Come detto, il sistema sovietico di rieducazione basato sul lavoro prese corpo alle Solovetsky, nel campo istituito nel 1920. Tanto che nel 1930, quattro anni dopo l'avvio ufficiale delle nuove regole, a una riunione di partito alle Solovetsky il dirigente locale Uspenski, riportando le sensazioni di Stalin e del Partito comunista, dichiarò: "l'esperienza di lavoro dei campi sulle Solovetsky ha convinto il Partito e il governo che il sistema carcerario deve trasformarsi in tutta l'Unione sovietica in un sistema di campi correzionali di lavoro". Sarà il poeta Gorki a far conoscere al mondo questa inedita esperienza. Nel suo saggio, scritto subito dopo la sua visita personale alle Solovetsky del 20 giugno 1929, descrivendo le condizioni di vita e di lavoro dimostra ai lettori che i campi di lavoro sovietici non equivalgono affatto ai campi di lavoro capitalistici o a quelli dell'epoca zarista, ma sono un tipo di istituzione completamente nuovo. "Se una società europea cosiddetta colta - scriverà Gorki - osasse effettuare un esperimento come questa colonia e se questo esperimento desse dei frutti come ha fatto il nostro, tale paese darebbe fiato a tutte le sue trombe per vantarsi dei propri successi. Solo la modestia dei dirigenti sovietici ha impedito di farlo prima".
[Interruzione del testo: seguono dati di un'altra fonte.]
Definition sock_alloc (pr : Z) : st net (option sock_ptr) :=
  s ← get;
  if decide (length (socks s) = MAX_SOCKS) then mret None
  else if nomem s then mret None
  else
    let p := next_sock s in
    put (set_next (set_socks s (socks s ++ [(p, Sock pr 0 0 0 0 (self s) false [] None)])) (Pos.succ p));;
    mret (Some p).
(** [list_close] of a list with elements reads a freed node (DList.v). *)
Definition sock_free (p : sock_ptr) : st net unit :=
  k ← sock_at p;
  modify (fun s => set_socks s (filter (fun q => q.1 <> p) (socks s)));;
  if bool_decide (bufs k = []) then mret tt else fail EUaf.

Definition sock_set_loc_addr (p : sock_ptr) (ip port : Z) : st net Z :=
  k ← sock_at p;
  s ← get;
  match List.find (fun q => (proto q.2 =? proto k) && (loc_port q.2 =? port) && ((loc_ip q.2 =? ip) || (loc_ip q.2 =? 0)))%bool (socks s) with
  | Some _ => mret (-1)
  | None => upd_sock p (fun k => set_loc k ip port);; mret 0
  end.
Definition sock_set_netif (p : sock_ptr) (i : nat) : st net unit := _ ← sock_at p; upd_sock p (fun k => set_sk_netif k (Some i)).
Definition sock_set_rem_addr (p : sock_ptr) (ip port : Z) : st net Z :=
  k ← sock_at p;
  n ← (match sk_netif k with
       | Some n => mret (Some n)
       | None => r ← route_find ip; mret (option_map r_netif r)
       end);
  match n with
  | None => mret (-1)
  | Some n => upd_sock p (fun k => set_rem k ip port (Some n));; mret 0
  end.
Fu l'immensa opera del canale del Mar Bianco a dimostrare quanto fosse vincente la politica dei Gulag. Con questa opera la rotta dal Mar Bianco ai porti commerciali del Baltico poteva essere compiuta senza un viaggio di migliaia e migliaia di chilometri nel Mar Glaciale artico, circumnavigando la grande penisola scandinava. Stalin fu il principale promotore del canale del Mar Bianco e desiderava esplicitamente che fosse posto in opera per mezzo del lavoro coatto dei rieducandi. Quando il canale fu finito, nell'agosto del 1933, i suoi direttori dei lavori gli attribuirono il merito di aver dimostrato "ardimento" nell'intraprendere la realizzazione del "mastodonte idrotecnico" e l'"impresa meravigliosa di non averlo fatto con la manodopera tradizionale". Lo stesso Gorki affermerà: "Stalin è stato l'artefice delle comunità di lavoro e di una politica di recupero attraverso il lavoro. E' stato Stalin a lanciare l'idea di costruire il canale tra il Mar Bianco e il Baltico con l'impiego di detenuti, poiché solo sotto la sua guida era possibile un tale metodo di recupero dei pregiudicati". Se in America c'erano voluti 28 anni per costruire il Canale di Panama, lungo 80 km, e in Asia la costruzione del Canale di Suez, lungo 160 km, aveva richiesto 10 anni, il Belomorkanal, lungo 227 km, era stato costruito in meno di due anni!
Oltre all'emulazione socialista, come avveniva in tutta la società sovietica, le autorità del campo introdussero anche la figura dell'udarnik, il lavoratore d'assalto. In seguito essi furono ribattezzati stachanovisti, in onore di Aleksej Stachanov, un minatore efficentissimo e molto produttivo. Gli udarnik e gli stachanovisti erano rieducandi che avevano superato la norma e perciò ricevevano un supplemento alimentare e altri privilegi. Gli operai più efficienti venivano anche rilasciati in anticipo; per ogni tre giorni di lavoro in cui la norma veniva realizzata al 100% ogni detenuto riscattava un giorno di pena. Quando poi il canale fu completato in tempo, vennero liberati 12.484 rieducandi. Molti altri ricevettero medaglie e premi.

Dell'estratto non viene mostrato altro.